Looking outside her own echo chamber, Candice Brathwaite explains why she's not shocked at all that no meaningful change has happened despite a year of global protests and ferocious activism
I am currently laying on the bedroom floor completely… well… overwhelmed. When I was approached to write this piece about how much, if anything has changed since the ‘rise’ of BLM last year, I egotistically thought I would have this written in minutes but that’s before I myself have had to think about how I can effect change without being reliant on ‘performative activism’ but more on that later.
As we approach a year since the murder of George Floyd went viral, I feel as if I can say without tremor or hesitation that from my perspective as a black British woman not much has changed at all. I am still positioned as ‘angry’ if I dare to stand up for myself or say I don’t like something. Black women are still four times more likely to die in childbirth or the post-partum period.
Black people are still four times more likely to be reported as missing in England and Wales. And despite making up only 14% of the population it’s been reported that black people represent one third of all COVID-19 patients admitted to hospital. What did Jay Z say? ‘Men lie, women lie, black squares lie but numbers don’t’, of course, I’ve remixed that a little.
Candice Brathwaite: ‘Racism cannot be outed with a one and done approach’
Because speaking of said square, therein lies a major issue. With us having being confined to our homes more than ever this last year (for very good reason, I shall add) we have become even more dependent upon social media. Part of the reason I believe, why George Floyd’s murder sparked universal outrage. I think I speak for most black folk when I say we’ve been trying to get our point across for centuries now.
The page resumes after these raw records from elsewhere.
(* ===== verification/DetoursExamples.v ===== *)
(** * DetoursExamples: the theorems on detours at a concrete library and state

    A library whose transactions always succeed, one region, and a function with an
    intercept for all threads and one for the thread 7. *)

From S2P Require Import Prelude Detours DetoursInv DetoursSpec.

(** The state is what the commit will store. *)
Definition model_detours : DETOURS := {|
  lib := option Z;
  DetourTransactionBegin := fun _ => (NO_ERROR, None);
  DetourUpdateThread := fun _ l => (NO_ERROR, l);
  DetourAttach := fun p _ _ => (NO_ERROR, Some (p + 16));
  DetourDetach := fun p _ _ => (NO_ERROR, Some (p - 16));
  DetourTransactionCommit := fun l =>
    (NO_ERROR, match l with Some t => if t =? 0 then None else Some t | None => None end, None);
  DetourTransactionAbort := fun _ => None
|}.

#[local] Existing Instance model_detours.

#[local] Instance model_laws : DETOURS_Laws.
Proof.
  intros [t |] rc t' l'; [| done]. simpl. destruct (Z.eqb_spec t 0); [done |]. intros [= _ <- _]. done.
Defined.

Definition nothing : state := mkState ∅ 0 ∅ [1; 7] ∅ None.

Definition after {A} (r : result (A * state)) : state := match r with Ok (_, s) => s | Err _ => nothing end.

Definition near_memory : Z * Z := (0x10000, 0x1000).
Definition the_function : Z := 0x12340.

Definition one_intercept : state := after (DdkAttachIntercept 0x500 near_memory the_function 0xA0 1 2 0 nothing).
Definition two_intercepts : state := after (DdkAttachIntercept 0x600 (0, 0) the_function 0xB0 3 4 7 one_intercept).

Definition hook_a : hook := mkHook 0xA0 1 2 0.
Definition hook_b : hook := mkHook 0xB0 3 4 7.

Lemma rep_nothing : rep nothing (fun _ => []).
Proof.
  exists [], (fun _ => []). split; [| split; [| split; [| split; [| split]]]]; try done.
  - split; try done. intros p [r E]. done.
  - split; [done | |]; [intros d e He; by apply not_elem_of_nil in He | done].
Qed.

Lemma memory_ok : alloc_ok nothing near_memory the_function.
Proof.
  intros _ _. split; [done |]. split; [done |]. intros r Hr. unfold DdkIsRegionWithinJumpBounds. by rewrite Hr.
Qed.

Lemma attach_again s A new alloc f i id inst t s' :
  rep s A -> entries s !! new = None -> alloc_ok s alloc f ->
  DdkAttachIntercept new alloc f i id inst t s = Ok (STATUS_SUCCESS, s') ->
  rep s' (fun g => if g =? f then mkHook i id inst t :: A f else A g).
Proof.
  intros R F M E. destruct (attach_rep s A new alloc f i id inst t R ltac:(done) M) as (st & s2 & E2 & P & _).
  rewrite E in E2. injection E2 as <- <-. apply P.
Qed.

Lemma rep_one : rep one_intercept (fun g => if g =? the_function then [hook_a] else []).
Proof.
  apply (attach_again nothing (fun _ => []) 0x500 near_memory the_function 0xA0 1 2 0);
    [exact rep_nothing | done | exact memory_ok | by vm_compute].
Qed.

Lemma rep_two : rep two_intercepts (fun g => if g =? the_function then [hook_b; hook_a] else []).
Proof.
  eapply rep_ext; [| apply (attach_again one_intercept (fun g => if g =? the_function then [hook_a] else []) 0x600 (0, 0) the_function 0xB0 3 4 7);
    [exact rep_one | by vm_compute | done | by vm_compute]].
  intros f _. simpl. by destruct (f =? the_function).
Qed.

Lemma DdkAttachIntercept_spec_witness :
  rep two_intercepts (fun g => if g =? the_function then hook_b :: [hook_a] else if g =? the_function then [hook_a] else []).
Proof.
  destruct (DdkAttachIntercept_spec one_intercept (fun g => if g =? the_function then [hook_a] else [])
    0x600 (0, 0) the_function 0xB0 3 4 7) as (st & s' & E & P & _).
  - exact rep_one.
  - intros _. by vm_compute.
  - done.
  - assert (DdkAttachIntercept 0x600 (0, 0) the_function 0xB0 3 4 7 one_intercept = Ok (STATUS_SUCCESS, two_intercepts)) as E'
      by by vm_compute.
    rewrite E' in E. injection E as <- <-. apply P.
Defined.

(** Detaching what belongs to the test 3 leaves the other intercept. *)
Lemma DdkDetachIntercept_spec_witness :
  exists st s', DdkDetachIntercept 3 0 two_intercepts = Ok (st, s') /\
    rep s' (fun g => if g =? the_function then [hook_a] else []) /\
    threads s' = [1; 7] /\ realpointer s' = ∅.
Proof.
  destruct (DdkDetachIntercept_spec two_intercepts (fun g => if g =? the_function then [hook_b; hook_a] else []) 3 0 rep_two)
    as (st & s' & E & P & T & Q).
  exists st, s'. split; [done |]. split; [| split; [by rewrite T | by rewrite Q]].
  eapply rep_ext; [| exact P]. intros f _. simpl. by destruct (f =? the_function).
Defined.

(** Detaching everything of the function frees the detour, the entries and the region. *)
Lemma DdkDetachAddressRange_spec_witness :
  exists st s', DdkDetachAddressRange 0x12000 0x1000 None two_intercepts = Ok (st, s') /\
    rep s' (fun _ => []) /\ regionlist s' = 0 /\ size (entries s') = 0%nat.
Proof.
  destruct (DdkDetachAddressRange_spec two_intercepts (fun g => if g =? the_function then [hook_b; hook_a] else [])
    0x12000 0x1000 None rep_two) as (st & s' & E & P & _).
  exists st, s'. split; [done |]. split.
  - eapply rep_ext; [| exact P]. intros f _. simpl. destruct (Z.eqb_spec f the_function) as [-> |]; by vm_compute.
  - assert (s' = after (DdkDetachAddressRange 0x12000 0x1000 None two_intercepts)) as -> by by rewrite E.
    clear. split; vm_compute; reflexivity.
Defined.

(** The thread 7 gets its own intercept, the thread 9 the one for all. *)
Lemma DdkGetIntercept_spec_witness :
  func two_intercepts (0x10000, 0) = the_function /\
  (exists s', DdkGetIntercept 7 (Some (0x10000, 0)) two_intercepts = Ok (0xB0, s')) /\
  (exists s', DdkGetIntercept 9 (Some (0x10000, 0)) two_intercepts = Ok (0xA0, s')).
Proof.
  assert (func two_intercepts (0x10000, 0) = the_function) as F by by vm_compute.
  assert (tramp two_intercepts (0x10000, 0) = the_function + 16) as T by by vm_compute.
  split; [done |].
  split.
  - destruct (DdkGetIntercept_spec two_intercepts _ 7 (0x10000, 0) rep_two) as (s' & E & _); [by rewrite F |].
    exists s'. rewrite F, T in E. exact E.
  - destruct (DdkGetIntercept_spec two_intercepts _ 9 (0x10000, 0) rep_two) as (s' & E & _); [by rewrite F |].
    exists s'. rewrite F, T in E. exact E.
Defined.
Only the stillness ushered in by global lockdowns meant that finally it wasn’t just us who had to sit up, listen, learn and hopefully take action. For many that action was simple:
1. Post a black square
2. Use the correct hashtags
3. Repost some ‘essential’ reading lists
4. Tag favourite black social media creators
It was a moment that seemed to demand a response, even if the allyship was then only performative, due to the lack of continued work or consistent education which would make for better real-life allyship. I’ve never sought to call anyone out or question why someone hasn’t used their platform to speak on any inequality, not just those pertaining to Black Lives.
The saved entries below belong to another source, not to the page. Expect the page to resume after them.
(* ===== verification/BugcheckSpec.v ===== *)
(** * BugcheckSpec: which callbacks a bug check makes

    [brep] relates the records and lists to two lists of what is registered; the calls
    that register and deregister do to these what their names say, and a bug check makes
    the calls of the lists, in order.  All of them leave the interrupt level and the lock
    as they were. *)

From S2P Require Import Prelude Spinlock SpinlockSpec Bugcheck.

(** What is registered: the record, the routine, and its buffer and length, or reason. *)
Record registered := mkRegistered {
  plain : list (Z * (Z * Z * Z));
  by_reason : list (Z * (Z * Z))
}.

Inductive op :=
  | Register (record routine buffer length component : Z)
  | Deregister (record : Z)
  | RegisterReason (record routine reason component : Z)
  | DeregisterReason (record : Z).

Definition absent {A} (p : Z) (l : list (Z * A)) : bool := bool_decide (p ∉ l.*1).

Definition op_spec (o : op) (A : registered) : bool * registered :=
  match o with
  | Register p f b n _ =>
      if negb (p =? 0) && absent p (plain A)
      then (true, mkRegistered (plain A ++ [(p, (f, b, n))]) (by_reason A)) else (false, A)
  | Deregister p =>
      if negb (p =? 0) && negb (absent p (plain A))
      then (true, mkRegistered (filter (fun e => e.1 <> p) (plain A)) (by_reason A)) else (false, A)
  | RegisterReason p f r _ =>
      if negb (p =? 0) && absent p (by_reason A)
      then (true, mkRegistered (plain A) (by_reason A ++ [(p, (f, r))])) else (false, A)
  | DeregisterReason p =>
      if negb (p =? 0) && negb (absent p (by_reason A))
      then (true, mkRegistered (plain A) (filter (fun e => e.1 <> p) (by_reason A))) else (false, A)
  end.

Fixpoint ops_spec (os : list op) (A : registered) : list bool * registered :=
  match os with
  | [] => ([], A)
  | o :: os => let '(b, A) := op_spec o A in let '(bs, A) := ops_spec os A in (b :: bs, A)
  end.

Section spec.
Context `{SRWLOCK_Laws} `{BUGCHECK_CALLBACKS}.

Definition op_exec (t : Z) (o : op) : B bool :=
  match o with
  | Register p f b n c => KeRegisterBugCheckCallback t p f b n c
  | Deregister p => KeDeregisterBugCheckCallback t p
  | RegisterReason p f r c => KeRegisterBugCheckReasonCallback t p f r c
  | DeregisterReason p => KeDeregisterBugCheckReasonCallback t p
  end.

Fixpoint ops_exec (t : Z) (os : list op) : B (list bool) :=
  match os with
  | [] => mret []
  | o :: os => b ← op_exec t o; bs ← ops_exec t os; mret (b :: bs)
  end.

(** The lock is free and the thread at [irql]. *)
Definition quiet (t irql : Z) (x : state) : Prop :=
  DdkCurrentIrql t x = irql /\ mode (spin_of x Lock) = Free.

(** The thread has the lock, at [HIGH_LEVEL]. *)
Definition locked (t : Z) (x : state) : Prop :=
  DdkCurrentIrql t x = HIGH_LEVEL /\ mode (spin_of x Lock) = Exclusive.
Although, I do know what it means to be accused of not being an ally because I haven’t posted about the most recent war, conflict or murder. It’s a pressure that can feel all consuming and if you give in to it, in many ways that can dilute the responsibility of sourcing the correct educational material and the best way to support those affected by an atrocity of any regard.
So with that aside, all I can do to assess whether change really has come is look outside of my own echo chamber. What I have found is that most front-facing media outlets have of course had a knee-jerk reaction and have quickly tried to assemble the few black people they do have working within their realms and push them to the forefront. We have seen the British public yet again vote for the Conservatives. Even though Johnson’s rhetoric for Brexit did nothing to discourage the beliefs that Britain has become overpopulated with immigrants who are ‘taking our jobs’ and not contributing anything to society.
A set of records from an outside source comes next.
(* ===== verification/Registry.v ===== *)
(** * Registry: registry keys (registry.cpp)

    Keys are opened below the hive that stands for the kernel's registry.  The hive,
    the handles to keys and the values are the system's: the class [WINREG], with a state
    of its own.  A handle to a key object is one of Objects; the objects close
    their key when they are freed, and [on_kernel] hands that on to the system.  To use
    a key that is not open is the fault [BadAccess]. *)

From S2P Require Import Prelude Strings Objects Memory.

Definition ERROR_SUCCESS : Z := 0.
Definition ERROR_FILE_NOT_FOUND : Z := 2.
Definition ERROR_ACCESS_DENIED : Z := 5.
Definition ERROR_INVALID_HANDLE : Z := 6.
Definition ERROR_NOT_ENOUGH_MEMORY : Z := 8.
Definition ERROR_MORE_DATA : Z := 234.
Definition ERROR_NO_MORE_ITEMS : Z := 259.

Definition STATUS_NO_MORE_ENTRIES : Z := 0x8000001A.
Definition STATUS_UNSUCCESSFUL : Z := 0xC0000001.
Definition STATUS_ACCESS_DENIED : Z := 0xC0000022.

Definition RTL_REGISTRY_ABSOLUTE : Z := 0.
Definition RTL_REGISTRY_SERVICES : Z := 1.
Definition RTL_REGISTRY_CONTROL : Z := 2.
Definition RTL_REGISTRY_WINDOWS_NT : Z := 3.
Definition RTL_REGISTRY_DEVICEMAP : Z := 4.
Definition RTL_REGISTRY_USER : Z := 5.
Definition RTL_REGISTRY_HANDLE : Z := 0x40000000.
Definition RTL_REGISTRY_OPTIONAL : Z := 0x80000000.

Definition REG_NONE : Z := 0.
Definition REG_SZ : Z := 1.
Definition REG_EXPAND_SZ : Z := 2.
Definition REG_BINARY : Z := 3.
Definition REG_DWORD : Z := 4.
Definition REG_DWORD_BIG_ENDIAN : Z := 5.
Definition REG_MULTI_SZ : Z := 7.
Definition REG_QWORD : Z := 11.

(** [NT_SUCCESS] of an [NTSTATUS] kept as an unsigned number. *)
Definition NT_SUCCESS (status : Z) : bool := status <? 2 ^ 31.

Definition has (flags f : Z) : bool := negb (Z.land flags f =? 0).

(** A wide string: its characters, without the NUL. *)
Abbreviation wstring := (list Z).

(** [L"..."] *)
Definition L (s : string) : wstring := map (fun c => Z.of_N (Ascii.N_of_ascii c)) (String.list_ascii_of_string s).

Definition backslash : Z := 92.

(** The string at a pointer, up to its NUL. *)
Fixpoint wcs (m : list Z) : result wstring :=
  match m with
  | lo :: hi :: m => if (lo =? 0) && (hi =? 0) then Ok [] else s ← wcs m; Ok (lo + 256 * hi :: s)
  | _ => Err (BadAccess 0)
  end.

(** A call of a driver's query routine: [ValueData] is the memory from that pointer to
    the end of its buffer, [ValueLength] the length it is told. *)
Record query_call := mkCall {
  ValueName : option wstring;
  ValueType : Z;
  ValueData : list Z;
  ValueLength : Z;
  Context_ : Z;
  CallContext : Z
}.

(** The registry functions of Win32.  The results come first, an [LSTATUS] before all;
    a value's data is what is written to the buffer, followed by the size returned.  A
    buffer's size is [None] for no buffer.  [open_keys] are the handles that are open. *)
Class WINREG := {
  world : Type;
  open_keys : world -> gset Z;
  RegLoadAppKeyA : world -> Z * world;
  RegOpenKeyW : Z -> wstring -> world -> Z * Z * world;
  RegCreateKeyW : Z -> wstring -> world -> Z * Z * world;
  RegCreateKeyExW : Z -> wstring -> world -> Z * Z * Z * world;
  RegCloseKey : Z -> world -> world;
  RegSetValueExW : Z -> option wstring -> Z -> list Z -> world -> Z * world;
  RegQueryValueExW : Z -> option wstring -> option Z -> world -> Z * Z * list Z * Z;
  RegEnumValueW : Z -> Z -> Z -> option Z -> world -> Z * wstring * Z * list Z * Z;
  RegEnumKeyExW : Z -> Z -> Z -> Z -> world -> Z * wstring * wstring * Z;
  RegQueryInfoKeyW : Z -> world -> Z * (Z * Z * Z * Z * Z * Z);
  RegDeleteKeyW : Z -> wstring -> world -> Z * world;
  RegDeleteValueW : Z -> option wstring -> world -> Z * world;
  RegDeleteKeyValueW : Z -> wstring -> option wstring -> world -> Z * world;
  RegFlushKey : Z -> world -> Z * world
}.

(** What the query routines of drivers do to the drivers' own state. *)
Class QUERY_ROUTINES := {
  driver : Type;
  routine : Z -> query_call -> driver -> Z * driver
}.

Section registry.
Context `{Environment} `{WINREG} `{QUERY_ROUTINES}.

(** [bufs]: how many buffers of the C heap these functions have allocated and not
    freed.  [SystemThread]: whether the thread belongs to the system process. *)
Record rstate := mkR {
  kern : kernel;
  win : world;
  memory : mem;
  bufs : Z;
  SystemThread : bool;
  query_calls : list query_call;
  drv : driver
}.

Definition R := M rstate.

Definition set_kern k s := mkR k (win s) (memory s) (bufs s) (SystemThread s) (query_calls s) (drv s).
Definition set_win w s := mkR (kern s) w (memory s) (bufs s) (SystemThread s) (query_calls s) (drv s).
Definition set_memory m s := mkR (kern s) (win s) m (bufs s) (SystemThread s) (query_calls s) (drv s).
Definition set_bufs f s := mkR (kern s) (win s) (memory s) (f (bufs s)) (SystemThread s) (query_calls s) (drv s).
Definition called c d s := mkR (kern s) (win s) (memory s) (bufs s) (SystemThread s) (query_calls s ++ [c]) d.

Definition gets {A} (f : rstate -> A) : R A := fun s => Ok (f s, s).

(** ** The system's functions *)

Definition key_open (k : Z) : R unit :=
  w ← gets win;
  if decide (k ∈ open_keys w) then mret tt else fail (BadAccess k).

(** A function that reads a key, and one that changes the system's state. *)
Definition on_key {A} (k : Z) (f : world -> A) : R A := _ ← key_open k; gets (fun s => f (win s)).

Definition reg_change (k : Z) (f : world -> Z * world) : R Z :=
  _ ← key_open k;
  w ← gets win;
  let '(rc, w) := f w in
  _ ← modify (set_win w);
  mret rc.

Definition close_key (k : Z) : R unit :=
  _ ← key_open k; modify (fun s => set_win (RegCloseKey k (win s)) s).

(** [RegCreateKeyW] or [RegOpenKeyW]; a call that fails leaves its result alone. *)
Definition open_key (create : bool) (base : Z) (path : wstring) : R (Z * Z) :=
  _ ← key_open base;
  w ← gets win;
  let '(rc, k, w) := (if create then RegCreateKeyW else RegOpenKeyW) base path w in
  _ ← modify (set_win w);
  mret (rc, k).

Definition call_routine (f : Z) (c : query_call) : R Z :=
  d ← gets drv;
  let '(status, d) := routine f c d in
  _ ← modify (called c d);
  mret status.

(** The keys closed by what happens to objects. *)
Fixpoint close_logged (es : list event) : R unit :=
  match es with
  | [] => mret tt
  | Objects.RegCloseKey k :: es => _ ← close_key k; close_logged es
  | _ :: es => close_logged es
  end.

(** A call of object.cpp: the events it adds are the first of its list. *)
Definition on_kernel {A} (m : K A) : R A := fun s =>
  match m (kern s) with
  | Ok (a, k) =>
      let fresh := take (length (events k) - length (events (kern s))) (events k) in
      (_ ← close_logged (rev fresh); mret a) (set_kern k s)
  | Err f => Err f
  end.

(** [pKey->Key] *)
Definition key_of (p : Z) : R Z :=
  o ← on_kernel (object_at p);
  match contents o with Key k => mret k | _ => fail (BadAccess p) end.

(** [malloc] or [realloc] of a new buffer, and [free]. *)
Definition new_buf : R unit := modify (set_bufs (fun n => n + 1)).
Definition free_buf : R unit := modify (set_bufs (fun n => n - 1)).

Definition DdkGetRegistryStatus (rc : Z) : Z :=
  if rc =? ERROR_SUCCESS then STATUS_SUCCESS
  else if rc =? ERROR_ACCESS_DENIED then STATUS_ACCESS_DENIED
  else if rc =? ERROR_NOT_ENOUGH_MEMORY then STATUS_INSUFFICIENT_RESOURCES
  else if rc =? ERROR_INVALID_HANDLE then STATUS_INVALID_HANDLE
  else if rc =? ERROR_FILE_NOT_FOUND then STATUS_OBJECT_NAME_NOT_FOUND
  else if rc =? ERROR_MORE_DATA then STATUS_BUFFER_TOO_SMALL
  else if rc =? ERROR_NO_MORE_ITEMS then STATUS_NO_MORE_ENTRIES
  else STATUS_UNSUCCESSFUL.

(** ** Keys *)

Definition DdkGetRelativePath (RelativeTo : Z) : R wstring :=
  system ← gets SystemThread;
  let r := Z.land RelativeTo (u32 (Z.lnot RTL_REGISTRY_OPTIONAL)) in
  if r =? RTL_REGISTRY_ABSOLUTE then mret (L "")
  else if r =? RTL_REGISTRY_CONTROL then mret (L "\Registry\Machine\System\CurrentControlSet\Control")
  else if r =? RTL_REGISTRY_DEVICEMAP then mret (L "\Registry\Machine\Hardware\DeviceMap")
  else if r =? RTL_REGISTRY_SERVICES then mret (L "\Registry\Machine\System\CurrentControlSet\Services")
  else if r =? RTL_REGISTRY_USER then
    mret (if (system : bool) then L "\Registry\User\CurrentUser" else L "\Registry\User\.Default")
  else if r =? RTL_REGISTRY_WINDOWS_NT then mret (L "\Registry\Machine\Software\Microsoft\Windows NT\CurrentVersion")
  else fail (DdkFailed "Unknown RTL_REGISTRY value").

(** The parameter [Path]: a string, or a handle in its place. *)
Inductive where_ := AtPath (s : wstring) | AtHandle (h : Z).

(** [while ( *s == '\\') s++] *)
Fixpoint skip_slashes (s : wstring) : wstring :=
  match s with
  | c :: s' => if c =? backslash then skip_slashes s' else s
  | [] => []
  end.

Definition is_empty (s : wstring) : bool := match s with [] => true | _ => false end.

(** The part of [DdkGetRegistryKey] for a handle. *)
Definition key_of_handle (Path : where_) (create : bool) : R (Z * Z) :=
  if create then mret (STATUS_INVALID_PARAMETER, 0) else
  match Path with
  | AtPath _ => fail (BadAccess 0)
  | AtHandle h =>
      p ← on_kernel (FromHandle h);
      if p =? 0 then mret (STATUS_INVALID_HANDLE, 0) else
      k ← key_of p;
      if k =? 0 then mret (STATUS_INVALID_HANDLE, 0) else mret (STATUS_SUCCESS, k)
  end.

(** Returns the status and [*pHkey]. *)
Definition DdkGetRegistryKey (RelativeTo : Z) (Path : where_) (create : bool) : R (Z * Z) :=
  if has RelativeTo RTL_REGISTRY_HANDLE then key_of_handle Path create else
  rel ← DdkGetRelativePath RelativeTo;
  let rel := skip_slashes rel in
  match Path with
  | AtHandle _ => fail (BadAccess 0)
  | AtPath s =>
      let s := skip_slashes s in
      '(rc, base) ← (if is_empty rel then mret (ERROR_SUCCESS, hive) else open_key create hive rel);
      if negb (rc =? ERROR_SUCCESS) then mret (DdkGetRegistryStatus rc, 0) else
      '(status, key) ← (if is_empty s then mret (STATUS_SUCCESS, base) else
        '(rc, key) ← open_key create base s;
        mret (if negb (rc =? ERROR_SUCCESS) then (DdkGetRegistryStatus rc, 0) else (STATUS_SUCCESS, key)));
      _ ← (if negb (base =? key) && negb (base =? hive) then close_key base else mret tt);
      mret (status, key)
  end.

(** [if (key && key != hive) RegCloseKey(key)] *)
Definition close_unless_hive (key : Z) : R unit :=
  if negb (key =? 0) && negb (key =? hive) then close_key key else mret tt.

(** [if ((RelativeTo & RTL_REGISTRY_HANDLE) == 0) if (key != hive) RegCloseKey(key)] *)
Definition close_opened (RelativeTo key : Z) : R unit :=
  if has RelativeTo RTL_REGISTRY_HANDLE then mret tt
  else if negb (key =? hive) then close_key key else mret tt.

Definition DdkCreateRegistryKey (RelativeTo : Z) (Path : where_) : R unit :=
  '(_, key) ← DdkGetRegistryKey RelativeTo Path true;
  close_unless_hive key.

Definition DdkDeleteRegistryKey (RelativeTo : Z) (Path : where_) : R unit :=
  '(_, key) ← DdkGetRegistryKey RelativeTo Path false;
  _ ← (if key =? 0 then mret 0 else reg_change key (RegDeleteKeyW key []));
  if has RelativeTo RTL_REGISTRY_HANDLE then mret tt else close_unless_hive key.

(** [wcsrchr(s, L'\\')]: the string before the last backslash, or none. *)
Fixpoint before_last (s : wstring) : option wstring :=
  match s with
  | [] => None
  | c :: s' =>
      match before_last s' with
      | Some t => Some (c :: t)
      | None => if c =? backslash then Some [] else None
      end
  end.

(** [dup]: whether [_wcsdup] has memory for the copy. *)
Definition DdkCheckKeyExists (dup : bool) (RelativeTo : Z) (Path : where_) (parent : bool) : R bool :=
  if has RelativeTo RTL_REGISTRY_HANDLE then mret true else
  match Path with
  | AtHandle _ => fail (BadAccess 0)
  | AtPath s =>
      if parent && negb dup then mret false else
      _ ← (if parent then new_buf else mret tt);
      let s := if parent then default [] (before_last s) else s in
      '(_, key) ← DdkGetRegistryKey RelativeTo (AtPath s) false;
      _ ← close_unless_hive key;
      _ ← (if parent then free_buf else mret tt);
      mret (negb (key =? 0))
  end.

Definition RtlCreateRegistryKey (dup : bool) (RelativeTo : Z) (Path : where_) : R Z :=
  ok ← DdkCheckKeyExists dup RelativeTo Path true;
  if negb (ok : bool) then mret STATUS_OBJECT_NAME_NOT_FOUND else
  '(status, key) ← DdkGetRegistryKey RelativeTo Path true;
  if negb (NT_SUCCESS status) then mret status else
  _ ← (if negb (key =? hive) then close_key key else mret tt);
  mret STATUS_SUCCESS.

Definition RtlCheckRegistryKey (dup : bool) (RelativeTo : Z) (Path : where_) : R Z :=
  ok ← DdkCheckKeyExists dup RelativeTo Path false;
  mret (if ok : bool then STATUS_SUCCESS else STATUS_OBJECT_NAME_NOT_FOUND).

(** [ValueData] is the memory at the pointer. *)
Definition RtlWriteRegistryValue (RelativeTo : Z) (Path : where_) (ValueName : option wstring)
    (ValueType : Z) (ValueData : list Z) (ValueLength : Z) : R Z :=
  '(status, key) ← DdkGetRegistryKey RelativeTo Path false;
  if negb (NT_SUCCESS status) then mret status else
  d ← lift (bytes_of ValueData ValueLength);
  rc ← reg_change key (RegSetValueExW key ValueName ValueType d);
  _ ← close_opened RelativeTo key;
  mret (DdkGetRegistryStatus rc).

Definition RtlDeleteRegistryValue (RelativeTo : Z) (Path : where_) (ValueName : option wstring) : R Z :=
  '(status, key) ← DdkGetRegistryKey RelativeTo Path false;
  if negb (NT_SUCCESS status) then
    mret (if status =? STATUS_OBJECT_NAME_NOT_FOUND then STATUS_SUCCESS else status) else
  rc ← reg_change key (RegDeleteValueW key ValueName);
  _ ← close_opened RelativeTo key;
  mret (DdkGetRegistryStatus rc).

(** [L"..."] with its NUL, as bytes, and a [DWORD] *)
Definition L0 (s : string) : list Z := encode (L s ++ [0]).

Definition DdkRegistryInit : R unit :=
  w ← gets win;
  let '(rc, w) := RegLoadAppKeyA w in
  _ ← modify (set_win w);
  if negb (rc =? ERROR_SUCCESS) then fail (DdkFailed "Unable to create registry hive") else
  _ ← DdkCreateRegistryKey RTL_REGISTRY_CONTROL (AtPath (L ""));
  _ ← DdkCreateRegistryKey RTL_REGISTRY_DEVICEMAP (AtPath (L ""));
  _ ← DdkCreateRegistryKey RTL_REGISTRY_SERVICES (AtPath (L ""));
  _ ← DdkCreateRegistryKey RTL_REGISTRY_SERVICES (AtPath (L "Disk"));
  _ ← DdkCreateRegistryKey RTL_REGISTRY_SERVICES (AtPath (L "Tcpip\Parameters"));
  _ ← RtlWriteRegistryValue RTL_REGISTRY_SERVICES (AtPath (L "Tcpip\Parameters"))
        (Some (L "Hostname")) REG_SZ (L0 "UnitTest") (2 * 9);
  _ ← DdkCreateRegistryKey RTL_REGISTRY_WINDOWS_NT (AtPath (L ""));
  _ ← DdkCreateRegistryKey RTL_REGISTRY_ABSOLUTE (AtPath (L "\Registry\User\.Default"));
  _ ← DdkCreateRegistryKey RTL_REGISTRY_ABSOLUTE (AtPath (L "\Registry\User\CurrentUser"));
  _ ← DdkCreateRegistryKey RTL_REGISTRY_ABSOLUTE
        (AtPath (L "\Registry\Machine\System\CurrentControlSet\Control\ComputerName"));
  _ ← RtlWriteRegistryValue RTL_REGISTRY_ABSOLUTE
        (AtPath (L "\Registry\Machine\System\CurrentControlSet\Control\ComputerName"))
        (Some (L "ComputerName")) REG_SZ (L0 "UnitTest") (2 * 9);
  _ ← RtlWriteRegistryValue RTL_REGISTRY_WINDOWS_NT (AtPath (L "")) (Some (L "SystemRoot"))
        REG_SZ (L0 "C:\Windows") (2 * 11);
  _ ← RtlWriteRegistryValue RTL_REGISTRY_WINDOWS_NT (AtPath (L ""))
        (Some (L "CurrentMajorVersionNumber")) REG_DWORD (le_split 4 10) 4;
  _ ← RtlWriteRegistryValue RTL_REGISTRY_WINDOWS_NT (AtPath (L ""))
        (Some (L "CurrentMinorVersionNumber")) REG_DWORD (le_split 4 0) 4;
  mret tt.

Definition DdkRegistryDeinit : R unit :=
  if negb (hive =? 0) then close_key hive else mret tt.

End registry.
These beliefs reinforced the behaviour of the current Home Secretary Priti Patel, who showed more disgust for the Black Lives Matter protests than the unfair treatment of black people which lead them to protests in the first place. And most recently, the black British public had to endure gaslighting from ‘one of our own’, Dr Tony Sewell, the race commission head. He was behind the recent controversial government race report which found that ‘whilst the UK is not yet a post-racial country its success in removing race-based disparity in education and, to a lesser extent, the economy, should be regarded as a model for other white-majority countries.’ I can tell you that many black British people who bear the brunt of racism are in deep disagreement.
Essentially I’m programmed to be a people pleaser, but when it comes to the idea of change, let alone the dream of living in a post-racial society, I will always be a pessimist. From where I stand, nothing has changed at all and whilst that, of course, doesn’t make me happy – it also doesn’t shock me.
The reality is that racism, no matter the country in which it resides, cannot be outed with a one and done approach. A black square, filling up your Amazon basket with essential ‘allyship’ reads and watching all of the ‘black documentaries’ cannot make up for other things. For me, the essentials of allyship that will really make a difference are:
1. Ensuring your friendship groups are diverse
2. Being committed to teaching your children not just about other races and cultures but how we can also support and lift them up
3. Speaking up if you believe a colleague is being ill treated or underpaid due to race
4. Speaking up when a family member makes a remark that isn’t just ‘ignorant’ but racist
It’s the above that really matters. And until it does, change will continue to be so infinitesimal, that we will hardly be able to see it at all.